“Hey Hey, it’s the First of May…….”

04/28/2023Library and Archives Team
May Day celebration

…. So begins a rhyme my mother remembered from her college days in the mid-1950s. “…outdoor (fill in the blank) is now okay!”

It’s that time of year again, when all the pressures of Fall and Spring semesters pile up onto the bottleneck of late spring, with details and deadlines hounding us from all sides.  And yet…all we really want to do is go outside and bask in the sun and soft breezes and feel wonderful.  What’s the solution? Maybe it’s May Day, the one day (or evening) a year where it is traditional for WC students to forget that there are rules and deadlines (if only for an hour or two,) and to merely take joy in existing,

May Day itself dates back to before recorded human history, when early Europeans, Greeks, and Romans celebrated the return of agricultural fertility, extending from crops to animals and humans, during the ‘light’ half of the year with this fire festival.  The first Washington College May Day celebration hearkening back to these early origins was held in 1967 as part of an English class taught by Dr. Bennett Lamond.  With inspiration found in Gerard Manley Hopkins’ poem, ‘Spring,’ Lamond and students set up a maypole, wove ribbons around it, and drank wine.  Later that evening, though……students moved the maypole to the front of Hodson Hall, got naked, and danced, in the first such celebration that would come to form treasured memories and much-shared stories for students of many decades. The history of ‘streaking,’ whether for a political cause, an expression of joy, or a lighthearted prank, dates back to at least the 11th century in England, when Lady Godgifu (Godiva) successfully bargained with her husband Earl Leofric to lower the heavy taxes on the citizens of Coventry by riding naked through the market square, clothed only in her flowing hair.  The first recorded instance of streaking on a college campus happened in 1804, when George Crump of another Washington College (now Washington and Lee, in Virginia) ran naked through campus.  Later in the century, that college’s president (none other than Robert E. Lee) entered the annals of history as the first such official to publicly endorse streaking as a rite of passage for students.

May Day Elms

 

May Day scenes at WAC as portrayed in the Elm: 1986, 1978, 1981, and 1988.

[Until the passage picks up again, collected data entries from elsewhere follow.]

Lemma built_trigger_accepted config m P rtx delay addr v vout st ch tf e pt F :
  emergency_setup config m P rtx delay addr v vout → no_read_fault F →
  let rv := new_outpoint (compute_txid rtx) (remainder_vout m) in
  let ttx := emergency_trigger_template rv (new_outpoint (compute_txid rtx) vout) st ch
    (p_vault_script P) (p_controller_script P) in
  emergency_trigger_fee (p_policy P) (p_controller P) rv st (minimal_non_dust (p_vault_script P))
    (p_vault_script P) = Ok tf →
  (value v = st + tf + ch)%N → (minimal_non_dust (p_vault_script P) ≤ ch)%N →
  signed_child P ttx v = Ok pt → holds_psbt F (trigger_key P F) pt →
  trigger_connector e = connector_at (compute_txid rtx) vout →
  withdrawal_connector e = connector_at (compute_txid ttx) 2 →
  staging_value_sats e = st → vault_change_value_sats e = ch →
  trigger e = child_transaction "emergency/trigger.psbt" ttx tf →
  accepted_trigger m e F (p_batch_dir P) (p_policy P) (p_controller P) rtx v vout pt.
Proof.
  intros [_ Hsrc Hvout Hfit _ _] Hn rv ttx Hfee Hv Hd (Hrd & Hx & _)%signed_child_Ok Hh Htc Hwc Hst Hch Htr.
  assert (unsigned_tx pt = ttx) as Hu by apply (rd_tx _ _ _ Hrd).
  split; try done.
  - rewrite Htr. simpl. apply read_held; [done|apply Hrd|]. by rewrite resolve_trigger.
  - rewrite Htr. eapply ready_child; [exact Hrd|exact Hx|done|done|done|done| |done].
    cbn -[N.add CONNECTOR_VALUE_SATS]. lia.
  - rewrite Hu, Hst, Hch. done.
  - rewrite Hch. done.
  - by rewrite Hu.
  - rewrite Hu, Htr. change (fee_sats (child_transaction _ ttx tf)) with tf. rewrite <-Hfee.
    unfold emergency_trigger_fee. by apply cooperative_fee_shape.
Qed.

Washington College’s unofficial May Day revels are well-documented in The Elm and Pegasus, with articles, photos, and even comic strips marking the day. For a while, a parade through campus with a trip across Washington Avenue was the custom. During the 1970’s, a Chestertown liquor store offered a free case of beer to the first male and the first female streaker to show up at the cash register. Washington College’s love for the May Day ritual reached a fever pitch in 1978, several years after the streaking trend swept through colleges nationwide. May Day ’78 marked the first arrest of a naked student, ‘Miami,’ caught by Chestertown cops as he and his buddies fled up a grassy bank.  This event and the ensuing student protest outside the police station made national news! May Day revelries at WAC have waxed and waned through the years and have tamed down considerably since the advent of cell phones and the internet.  Times are different now, in so many ways.  It is reported that most revelry now occurs indoors, or at least after midnight.

By the time you read this, Public Safety may have already sent out the traditional “How to stay safe on May Day” email, so we won’t repeat its warnings here.  We will just say that however you choose to observe this ancient, hallowed, many-storied day, try to make a memory of this moment in your life that you can cherish.

 

Spring

Nothing is so beautiful as Spring –

When weeds, in wheels, shoot long and lovely and lush;

Thrush’s eggs look little low heavens, and thrush

Through the echoing timber does so rinse and wring

The ear, it strikes like lightnings to hear him sing;

The glassy peartree leaves and blooms, they brush

The descending blue; that blue is all in a rush

With richness; the racing lambs too have fair their fling.

 

What is all this juice and all this joy?

A strain of the earth’s sweet being in the beginning

In Eden garden. – Have, get, before it cloy,

Before it cloud, Christ, lord, and sour with sinning,

Innocent mind and Mayday in girl and boy,

Most, O maid’s child, thy choice and worthy the winning.